§ WHAT NEEDS TO BE DONE
Only the lines below from the one containing "Section ending." to the one containing "Context (Hseg : PL_SERVICE" should be repeated, both included and unchanged.

Start of INFORMATION PROVIDED

(* ===== verification/LifeExit.v ===== *)
(** * Threads that come and go: a thread that ends

    [thread_delete], called for the current thread, keeps the invariant of
    [Life]: its stacks and their frames are free again, and nothing else
    is lost. *)

From S2P Require Import Prelude Memory Bitset Kernel Paging Segments Unmap Spaces Sched Timer Objects Tasking System Keeps.
From S2P Require Import Creation Exit Requests Syscalls Life.

(** ** Lemmas: a thread that ends *)

Lemma map_same m m' : set_sm_next 0 m = set_sm_next 0 m' ->
  sm_seg m = sm_seg m' /\ sm_pagedir m = sm_pagedir m' /\ sm_start m = sm_start m' /\ sm_len m = sm_len m'.
Proof.
  intros V. split_and!; [exact (f_equal sm_seg V) | exact (f_equal sm_pagedir V) | exact (f_equal sm_start V) | exact (f_equal sm_len V)].
Qed.

Section ending.
Context (s s' : kstate) (th : ptr) (t : thread) (pr : ptr) (p : process) (l1 l2 : list Z).
Context (L : life s) (Et : k_threads (k_st s) !! th = Some t) (Epr : t_process t = pr).
Context (Ep : k_processes (k_st s) !! pr = Some p) (D : thread_deleted s s' th t pr p l1 l2).
Context (Hseg : PL_SERVICE <= privilege p \/ k_junk (k_g s) = 0).

(** A thread with something in [userStack_seg] is of a user process. *)
Lemma end_stack : userStack_seg t <> 0 -> has_stack s th pr (userStack_seg t).
Proof.
  intros Hu. split; [done|]. exists t. split; [done|]. split; [done|]. split; [done|]. exists p. split; [done|].
  destruct (Z.le_gt_cases PL_SERVICE (privilege p)) as [|Hlt]; [done|]. destruct Hseg as [?|H0]; [lia|].
  rewrite <- Epr in Ep. by rewrite (us_none _ (li_ustacks _ L) _ _ _ Et Ep Hlt) in Hu.
Qed.

Lemma end_thread x a : k_threads (k_st s') !! x = Some a -> x <> th /\ exists b, k_threads (k_st s) !! x = Some b /\
  set_t_next 0 a = set_t_next 0 b.
Proof.
  intros E. assert (Hx : x <> th) by (intros ->; pose proof (td_gone _ _ _ _ _ _ _ _ D); congruence). split; [done|].
  destruct (td_others _ _ _ _ _ _ _ _ D x Hx) as [V _]. rewrite E in V.
  destruct (k_threads (k_st s) !! x) as [b|]; [|done]. exists b. split; [done|]. by apply (inj Some) in V.
Qed.

Lemma end_same {B} (f : thread -> B) x : (forall a, f a = f (set_t_next 0 a)) -> x <> th ->
  f <$> k_threads (k_st s') !! x = f <$> k_threads (k_st s) !! x.
Proof.
  intros Hf Hx. destruct (td_others _ _ _ _ _ _ _ _ D x Hx) as [V _].
  destruct (k_threads (k_st s') !! x) as [a|], (k_threads (k_st s) !! x) as [b|]; cbn in *; try done.
  apply (inj Some) in V. f_equal. by rewrite (Hf a), V, <- Hf.
Qed.

Lemma end_tv x : tv s' x = if decide (x = th) then None else tv s x.
Proof.
  unfold tv. destruct (decide (x = th)) as [->|Hx]; [by rewrite (td_gone _ _ _ _ _ _ _ _ D) |].
  apply (end_same (fun a => (t_process a, t_state a))); [by intros [] | done].
Qed.

Lemma end_process q p1 : k_processes (k_st s') !! q = Some p1 -> exists p0, k_processes (k_st s) !! q = Some p0 /\
  privilege p1 = privilege p0 /\ p_pagedir p1 = p_pagedir p0 /\ stacksBottom p1 = stacksBottom p0 /\ (q <> pr -> p1 = p0).
Proof.
  destruct (td_process _ _ _ _ _ _ _ _ D) as (h & _ & Eq). rewrite Eq. destruct (decide (q = pr)) as [->|Hq].
  - rewrite lookup_insert_eq. intros [= <-]. by exists p.
  - rewrite lookup_insert_ne by done. intros E. by exists p1.
Qed.

Lemma end_globals : current_thread (k_g s') = (if current_thread (k_g s) =? th then 0 else current_thread (k_g s)) /\
  idle_thread (k_g s') = idle_thread (k_g s) /\ processes (k_g s') = processes (k_g s) /\
  sleeping_threads (k_g s') = sleeping_threads (k_g s) /\ irq_wakeup (k_g s') = irq_wakeup (k_g s) /\
  frequency (k_g s') = frequency (k_g s) /\ if_locks (k_g s') = if_locks (k_g s) /\ k_junk (k_g s') = k_junk (k_g s).
Proof. by rewrite (td_globals _ _ _ _ _ _ _ _ D). Qed.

End of INFORMATION PROVIDED

§ TASK RESPONSE
Section ending.
Context (s s' : kstate) (th : ptr) (t : thread) (pr : ptr) (p : process) (l1 l2 : list Z).
Context (L : life s) (Et : k_threads (k_st s) !! th = Some t) (Epr : t_process t = pr).
Context (Ep : k_processes (k_st s) !! pr = Some p) (D : thread_deleted s s' th t pr p l1 l2).
Context (Hseg : PL_SERVICE <= privilege p \/ k_junk (k_g s) = 0).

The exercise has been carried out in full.